Mrs. Kernan apareció en la puerta del cuarto y anunció:
—¡Tienes visita!
—¿Quién es?
—Mr. Fogarty.
—¡Ah, que pase! ¡Que pase!
Una cara pálida y ovalada se adelantó hasta la luz. El arco de su bigote rubio y gacho se repetía en las cejas rubias, arqueadas sobre unos ojos gratamente sorprendidos. Mr. Fogarty era un modesto tendero. Había fracasado en un negocio de bebidas alcohólicas en el centro, porque sus condiciones financieras lo habían reducido a amarrarse a destileros y cerveceros de segunda. Había abierto luego una tiendecita en Glasnevin Road, donde se hacía ilusiones de que sus modales les caerían bien a las amas de casa del barrio. Tenía cierta gracia de porte, era obsequioso con los niños y hablaba con inmaculada enunciación. No dejaba de tener su cultura.

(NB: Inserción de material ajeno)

(* ===== verification/Witness.v ===== *)
(** * Witnesses

    Each property that has hypotheses is applied at a concrete input where they
    hold: the sample image, a blank screen and a session at its root. *)

From S2P Require Import Prelude Machine Str Volume DirEntry Names DirSpec Path Stability.
From S2P Require Import FileOps FileOpsSpec WriteSpec CreateSpec Vga Shell Sample.

(** ** The volume *)

Lemma new_formatted_witness : new Image.disk = Done Image.fs.
Proof.
  exact (new_formatted Image.params (drop 48 Image.disk)
    ltac:(split; vm_compute; repeat split; discriminate)).
Defined.

Lemma write_fat_entry_roundtrip_witness :
  ∃ fs', write_fat_entry 8 6 Image.fs = Done fs'
    ∧ read_fat_entry fs' 8 = Done (Z.land 6 0x0FFFFFFF)
    ∧ Z.land (fat_raw fs' 8) 0xF0000000 = Z.land (fat_raw Image.fs 8) 0xF0000000
    ∧ (∀ d, 0 <= d < Image.n + 2 → d ≠ 8 → read_fat_entry fs' d = read_fat_entry Image.fs d)
    ∧ (∀ d, 2 <= d < Image.n + 2 → read_cluster fs' d = read_cluster Image.fs d)
    ∧ volume fs' Image.n.
Proof. apply (write_fat_entry_roundtrip Image.fs Image.n 8 6); [apply Image.fs_volume|done]. Defined.

(** ** Directories and names *)

Lemma list_directory_entries_total_witness :
  ∃ l, list_directory_entries Image.fs 3 = Done l ∧ Forall FileInfo_typed l.
Proof. apply (list_directory_entries_total Image.fs Image.n 3); [apply Image.fs_volume|done]. Defined.

Lemma list_directory_entries_records_witness :
  list_directory_entries Image.fs 2 = Done
    [mkFileInfo (lit "test.txt") false 5 3; mkFileInfo (lit "test_dir") true 0 4;
     mkFileInfo (lit "BIG.BIN") false 600 6; mkFileInfo (lit "EMPTY") false 0 0].
Proof.
  exact (list_directory_entries_records Image.fs Image.n 2 Image.root_records (Image.zeros 10)
    Image.fs_volume ltac:(done) Image.root_directory).
Defined.

Lemma format_to_8_3_roundtrip_witness :
  ∃ n11, format_to_8_3 (sfn_text (lit "Notes") (lit "txt")) = Done (Ok n11)
    ∧ zlen n11 = 11
    ∧ short_name_to_string n11 = ascii_upper <$> sfn_text (lit "Notes") (lit "txt")
    ∧ (short_name_to_string n11 = sfn_text (lit "Notes") (lit "txt")
       ↔ no_lower (sfn_text (lit "Notes") (lit "txt"))).
Proof.
  apply (format_to_8_3_roundtrip (lit "Notes") (lit "txt")).
  split; [done|done|by repeat constructor|by repeat constructor].
Defined.

(** ** Paths and reading *)

Lemma parse_path_compose_witness :
  parse_path Image.fs (lit "test_dir" ++ slash :: lit "test_dir_file") None =
    (r ← parse_path Image.fs (lit "test_dir") None;
     match r with
     | Some f => if is_directory f
                 then parse_path Image.fs (lit "test_dir_file") (Some (start_cluster f))
                 else Done None
     | None => Done None
     end).
Proof.
  exact (parse_path_compose Image.fs (lit "test_dir") (lit "test_dir_file") None
    ltac:(done) ltac:(done) ltac:(done) eq_refl).
Defined.

Lemma parse_path_safe_witness :
  ∃ r, parse_path Image.fs (lit "../test_dir") (Some 4) = Done r
    ∧ ∀ f, r = Some f → is_directory f = true → start_cluster f ∈ Image.D.
Proof.
  apply (parse_path_safe Image.fs Image.n); [apply Image.fs_volume|apply Image.fs_tree|].
  move=> c [<-]. apply elem_of_list_to_set. right. left.
Defined.

Lemma read_file_spec_witness :
  read_file 10 Image.fs (lit "/BIG.BIN") None = Done (Ok Image.big).
Proof.
  pose proof (read_file_spec Image.fs Image.n (lit "/BIG.BIN") None
    (mkFileInfo (lit "BIG.BIN") false 600 6) [6; 7] Image.fs_volume
    ltac:(vm_compute; reflexivity) eq_refl Image.big_chain) as E.
  etransitivity; [exact E|]. vm_compute. reflexivity.
Defined.

Lemma read_file_cycle_witness :
  read_file 1000 (fat_put 7 6 Image.fs) (lit "/BIG.BIN") None = Diverge.
Proof.
  assert (volume (fat_put 7 6 Image.fs) Image.n) as V
    by (apply volume_fat_put; [apply Image.fs_volume|done]).
  apply (read_file_cycle _ Image.n (lit "/BIG.BIN") None (mkFileInfo (lit "BIG.BIN") false 600 6)
    [6] 7 [7; 6] 1000 V); [vm_compute; reflexivity|done| | |done].
  - apply path_cons; [done|vm_compute; reflexivity|]. apply path_nil.
  - apply path_cons; [done|vm_compute; reflexivity|]. apply path_cons; [done|vm_compute; reflexivity|].
    apply path_nil.
Defined.

Lemma read_file_empty_panics_witness :
  @read_file true 10 Image.fs (lit "/EMPTY") None = Panic ArithmeticOverflow.
Proof.
  apply (read_file_empty_panics Image.fs (lit "/EMPTY") None (mkFileInfo (lit "EMPTY") false 0 0) 9);
    [vm_compute; reflexivity|done|done].
Defined.

(** ** Mutating operations *)

Lemma steps_keep_volume_sample :
  ∃ fs', steps Image.fs [CreateFile [] Image.new_name; Mkdir [] (lit ".x"); WriteFile Image.new_name (lit "hi")] fs'
    ∧ volume fs' Image.n.
Proof.
  assert (∃ fs', steps Image.fs
    [CreateFile [] Image.new_name; Mkdir [] (lit ".x"); WriteFile Image.new_name (lit "hi")] fs')
    as [fs' Hs].
  { eexists. eapply steps_cons; [vm_compute; reflexivity|]. eapply steps_cons; [vm_compute; reflexivity|].
    eapply steps_cons; [vm_compute; reflexivity|]. apply steps_nil. }
  exists fs'. split; [exact Hs|].
  apply (steps_keep_volume _ _ _ Image.n Image.fs_volume) with (2 := Hs).
  repeat (apply Forall_cons; split); try apply Forall_nil_2; split;
    first [apply lit_bytes | apply Forall_nil_2].
Defined.

Lemma allocate_cluster_first_witness :
  ∃ fs', allocate_cluster Image.fs = Done (fs', Ok 8)
    ∧ fat_get fs' 8 = 0x0FFFFFFF
    ∧ (∀ d, 0 <= d < Image.n + 2 → d ≠ 8 → fat_get fs' d = fat_get Image.fs d)
    ∧ (∀ d, 2 <= d < Image.n + 2 → cluster_data fs' d = cluster_data Image.fs d)
    ∧ volume fs' Image.n.
Proof.
  apply (allocate_cluster_first Image.fs Image.n 8 Image.fs_volume Image.fs_first_free); done.
Defined.

(** A volume of 50 000 clusters, all of them taken. *)
Module Full.
Definition disk : list Z := replicate (Z.to_nat 25804800) 255.
Definition fs : Fat32FileSystem := mkFat32FileSystem disk 512 1 0 400 2.

Lemma zlen_disk : zlen disk = 25804800.
Proof. rw zlen_replicate Z2Nat.id //. Qed.

Lemma full_volume : volume fs 50000.
Proof. split; cbn [Volume.disk fs]; rw ?zlen_disk //. by apply Forall_replicate. Qed.

Lemma fat_taken d : 2 <= d < 50000 → fat_get fs d ≠ 0.
Proof.
  move=> ?. rw /fat_get /fat_raw. have -> : sub (fat_off fs d) 4 disk = replicate 4 255; [|done].
  rw /sub /disk drop_replicate take_replicate Nat.min_l //. rw /fat_off /=. lia.
Qed.
End Full.

Lemma allocate_cluster_full_witness :
  allocate_cluster Full.fs = Done (Full.fs, Err (lit "Disk full")).
Proof.
  apply (allocate_cluster_full Full.fs 50000 Full.full_volume ltac:(done) Full.fat_taken).
Defined.

Lemma create_file_adds_witness :
  ∃ fs', create_file [] Image.new_name Image.fs = Done (fs', Ok tt)
    ∧ list_directory_entries Image.fs 2 = Done ((Image.root_records ≫= infos) ++ ([] ≫= infos))
    ∧ list_directory_entries fs' 2 =
        Done ((Image.root_records ≫= infos)
              ++ mkFileInfo (short_name_to_string Image.new_n11) false 0 8 :: ([] ≫= infos))
    ∧ fat_get fs' 8 = 0x0FFFFFFF
    ∧ (∀ d, 0 <= d < Image.n + 2 → d ≠ 8 → fat_get fs' d = fat_get Image.fs d)
    ∧ (∀ d, 2 <= d < Image.n + 2 → d ≠ 2 → cluster_data fs' d = cluster_data Image.fs d).
Proof. exact (create_file_adds _ _ _ _ _ _ _ _ _ _ _ _ _ Image.fs_creation). Defined.

Lemma mkdir_adds_witness :
  ∃ fs', mkdir [] Image.new_name Image.fs = Done (fs', Ok tt)
    ∧ list_directory_entries fs' 2 =
        Done ((Image.root_records ≫= infos)
              ++ mkFileInfo (short_name_to_string Image.new_n11) true 0 8 :: ([] ≫= infos))
    ∧ list_directory_entries fs' 8 =
        Done [mkFileInfo (lit ".") true 0 8; mkFileInfo (lit "..") true 0 0]
    ∧ fat_get fs' 8 = 0x0FFFFFFF
    ∧ (∀ d, 0 <= d < Image.n + 2 → d ≠ 8 → fat_get fs' d = fat_get Image.fs d)
    ∧ (∀ d, 2 <= d < Image.n + 2 → d ≠ 2 → d ≠ 8 → cluster_data fs' d = cluster_data Image.fs d).
Proof.
  exact (mkdir_adds _ _ _ _ _ _ _ _ _ _ _ _ _ Image.fs_creation ltac:(vm_compute; discriminate)).
Defined.

Lemma write_file_spec_witness :
  ∃ fs', write_file (lit "/BIG.BIN") (lit "hello") Image.fs = Done (fs', Ok tt)
    ∧ cluster_data fs' 6 = lit "hello" ++ drop 5 (cluster_data Image.fs 6).
Proof.
  destruct (write_file_spec _ _ _ _ _ _ _ _ _ _ _ (lit "hello") Image.big_writable (lit_bytes _))
    as (fs' & E & Ec & _). exists fs'. split; [exact E|]. exact Ec.
Defined.

Lemma write_read_roundtrip_witness :
  ∃ fs', write_file (lit "/BIG.BIN") (lit "hello") Image.fs = Done (fs', Ok tt)
    ∧ read_file 10 fs' (lit "/BIG.BIN") None = Done (Ok (lit "hello")).
Proof.
  destruct (write_read_roundtrip _ _ _ _ _ _ _ _ _ _ _ (lit "hello") [6; 7] Image.big_writable
    (lit_bytes _) Image.big_chain ltac:(vm_compute; discriminate)) as (fs' & E & Er).
  exists fs'. split; [exact E|exact Er].
Defined.

Lemma create_file_paths_witness :
  ∃ fs', create_file [] Image.new_name Image.fs = Done (fs', Ok tt)
    ∧ tree fs' Image.n Image.D
    ∧ parse_path fs' (lit "/NOTES.TXT") None = Done (Some (mkFileInfo (lit "NOTES.TXT") false 0 8)).
Proof.
  destruct (create_file_paths _ _ _ _ _ _ _ _ _ _ _ _ _ _ Image.fs_fresh) as (fs' & E & T & _ & Hq).
  exists fs'. split; [exact E|]. split; [exact T|].
  apply (Hq (lit "/NOTES.TXT") []); [vm_compute; reflexivity|done|done|by constructor].
Defined.

Lemma mkdir_paths_witness :
  ∃ fs', mkdir [] Image.new_name Image.fs = Done (fs', Ok tt)
    ∧ tree fs' Image.n (Image.D ∪ {[8]})
    ∧ parse_path fs' (lit "/NOTES.TXT") None = Done (Some (mkFileInfo (lit "NOTES.TXT") true 0 8)).
Proof.
  destruct (mkdir_paths _ _ _ _ _ _ _ _ _ _ _ _ _ _ Image.fs_fresh) as (fs' & E & T & _ & Hq).
  exists fs'. split; [exact E|]. split; [exact T|].
  apply (Hq (lit "/NOTES.TXT") []); [vm_compute; reflexivity|done|done|by constructor].
Defined.

Lemma create_write_read_witness :
  ∃ fs' fs'', create_file [] Image.new_name Image.fs = Done (fs', Ok tt)
    ∧ write_file Image.new_name (lit "hello") fs' = Done (fs'', Ok tt)
    ∧ read_file 10 fs'' Image.new_name None = Done (Ok (lit "hello")).
Proof.
  exact (create_write_read _ _ _ _ _ _ _ _ _ _ _ _ _ _ Image.new_name [] (lit "hello") Image.fs_fresh
    ltac:(vm_compute; reflexivity) ltac:(vm_compute; reflexivity) (parent_root Image.fs [] eq_refl)
    Image.fs_first_entry (lit_bytes _) ltac:(vm_compute; discriminate)).
Defined.

(** The image with a root directory that has no free slot. *)
Module Crowded.
Definition fs : Fat32FileSystem :=
  data_put 2 0 (mjoin (replicate 16 Image.big_entry)) Image.fs.

Lemma crowded_volume : volume fs 10.
Proof. apply volumeb_sound. vm_compute. reflexivity. Qed.

Lemma crowded_first_free : first_free fs 8.
Proof.
  split; [done|]. split; [vm_compute; reflexivity|].
  apply (range_ind (λ d, fat_get fs d ≠ 0) 2 6). by repeat (constructor; [vm_compute; discriminate|]).
Qed.

Lemma fs_full : Forall (λ x, ¬ free_slot x) (chunks_exact 32 (cluster_data fs 2)).
Proof.
  have -> : chunks_exact 32 (cluster_data fs 2) = replicate 16 Image.big_entry
    by vm_compute; reflexivity.
  apply Forall_replicate. rw /free_slot. have -> : byte_at Image.big_entry 0 = 66 by []. lia.
Qed.
End Crowded.

Lemma create_file_no_space_leaks_witness :
  ∃ fs', create_file [] Image.new_name Crowded.fs = Done (fs', Err (lit "No space in parent directory"))
    ∧ only_reserved Crowded.fs fs' 10 8 ∧ cluster_data fs' 8 = cluster_data Crowded.fs 8.
Proof.
  apply (create_file_no_space_leaks Crowded.fs 10 [] Image.new_name Image.new_n11 2 8);
    [apply Crowded.crowded_volume|done|done|vm_compute; reflexivity|apply Crowded.crowded_first_free|done|done
    |apply Crowded.fs_full].
Defined.

Lemma mkdir_bad_name_leaks_witness :
  ∃ fs', mkdir [] (lit ".x") Image.fs = Done (fs', Err (lit "Invalid name"))
    ∧ only_reserved Image.fs fs' Image.n 8 ∧ cluster_data fs' 8 = dir_cluster Image.fs 8 2
    ∧ tree fs' Image.n Image.D.
Proof.
  destruct (mkdir_bad_name_leaks Image.fs Image.n Image.D [] (lit ".x") (lit "Invalid name") 2 8
    Image.fs_volume Image.fs_tree Image.fs_used (tree_root _ _ _ Image.fs_tree) ltac:(done)
    ltac:(vm_compute; reflexivity) Image.fs_first_free ltac:(done) ltac:(done)) as (fs' & E & H1 & H2 & H3 & _).
  exists fs'. split; [exact E|]. split; [exact H1|]. split; [exact H2|exact H3].
Defined.

(** The file with the long name: the data is there, the size is not. *)
Lemma write_file_long_name_witness :
  ∃ fs', write_file (lit "test_dir/test_dir_file") (lit "hello world") Image.fs
      = Done (fs', Err (lit "Entrée introuvable pour mise à jour"))
    ∧ parse_path fs' (lit "test_dir/test_dir_file") None = Done (Some (mkFileInfo (lit "test_dir_file") false 5 5)).
Proof.
  destruct (write_file_long_name Image.fs Image.n Image.D (lit "test_dir/test_dir_file") (lit "test_dir")
    (lit "test_dir_file") 4 (mkFileInfo (lit "test_dir_file") false 5 5) (lit "TEST_DIR   ") (lit "hello world")
    Image.fs_volume Image.fs_tree ltac:(vm_compute; reflexivity)
    ltac:(apply (parent_sub _ _ (mkFileInfo (lit "test_dir") true 0 4)); [vm_compute; discriminate|vm_compute; reflexivity|reflexivity])
    ltac:(vm_compute; reflexivity) ltac:(reflexivity) ltac:(split; [discriminate|reflexivity])
    ltac:(apply (bool_decide_unpack _); vm_compute; exact I) ltac:(apply lit_bytes)
    ltac:(vm_compute; reflexivity) ltac:(apply (bool_decide_unpack _); vm_compute; exact I))
    as (fs' & E & _ & _ & _ & Hp).
  exists fs'. split; [exact E|]. rewrite (Hp (lit "test_dir/test_dir_file") None); [discriminate|vm_compute; reflexivity].
Defined.

(** ** The console and the shell *)

Lemma write_string_scrolls_witness :
  ∃ w', write_string (lit "hello") Screen.writer = Done w'
    ∧ shows w' (type_text 14 Screen.start (lit "hello")).
Proof. exact (write_string_scrolls (lit "hello") Screen.writer Screen.start Screen.writer_shows). Defined.

Lemma cd_stays_in_tree_witness :
  ∃ r, cd Screen.session (lit "test_dir") Screen.world = Done (Screen.world, r)
    ∧ match r with
      | Ok self' => session_ok Screen.world self' Image.n Image.D Screen.start
      | Err e => e = lit "Entry not found" ∨ e = lit "Not a directory"
      end.
Proof. exact (cd_stays_in_tree _ _ _ _ _ (lit "test_dir") Screen.session_fine). Defined.

Lemma cd_compose_witness :
  cd Screen.session (lit "test_dir" ++ slash :: lit "..") Screen.world =
    cd (mkSession 4) (lit "..") Screen.world.
Proof.
  apply (cd_compose Screen.world Screen.session (mkSession 4)); done.
Defined.


Lemma ls_empty_file_panics_witness :
  @ls true Screen.session (Some (lit "EMPTY")) Screen.world = Panic ArithmeticOverflow.
Proof.
  apply (ls_empty_file_panics Screen.world Screen.session (lit "EMPTY") (mkFileInfo (lit "EMPTY") false 0 0));
    [done|vm_compute; reflexivity|done].
Defined.

Lemma touch_write_cat_witness :
  ∃ w1 w2 w3, touch Screen.session [] Image.new_name Screen.world = Done (w1, Ok tt)
    ∧ write Screen.session Image.new_name (lit "hello") w1 = Done (w2, Ok tt)
    ∧ cat 10 (mkSession 4) Image.new_name w2 = Done (w3, Ok tt)
    ∧ shows (console w3) (type_text 14 Screen.start (lit "hello" ++ [10])).
Proof.
  exact (touch_write_cat Screen.world Screen.session (mkSession 4) _ _ _ _ _ _ _ _ _ _ _ _ _ _
    Image.new_name [] (lit "hello") eq_refl Screen.writer_shows Image.fs_fresh
    ltac:(vm_compute; reflexivity) ltac:(vm_compute; reflexivity) (parent_root Image.fs [] eq_refl)
    Image.fs_first_entry (lit_bytes _) ltac:(done) ltac:(vm_compute; discriminate)).
Defined.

Mr. Fogarty trajo con él, como regalo, una botella de whisky especial. Preguntó cortésmente por el estado de Mr. Kernan, colocó su regalo en la mesa y se sentó entre los demás de igual a igual. Mr. Kernan apreció el regalo por partida doble, ya que tenía muy presente que había entre Mr. Fogarty y él una cuenta por arreglar. Le dijo:
—Viejo, nunca dudé de ti. Abrela, Jack, ¿quieres?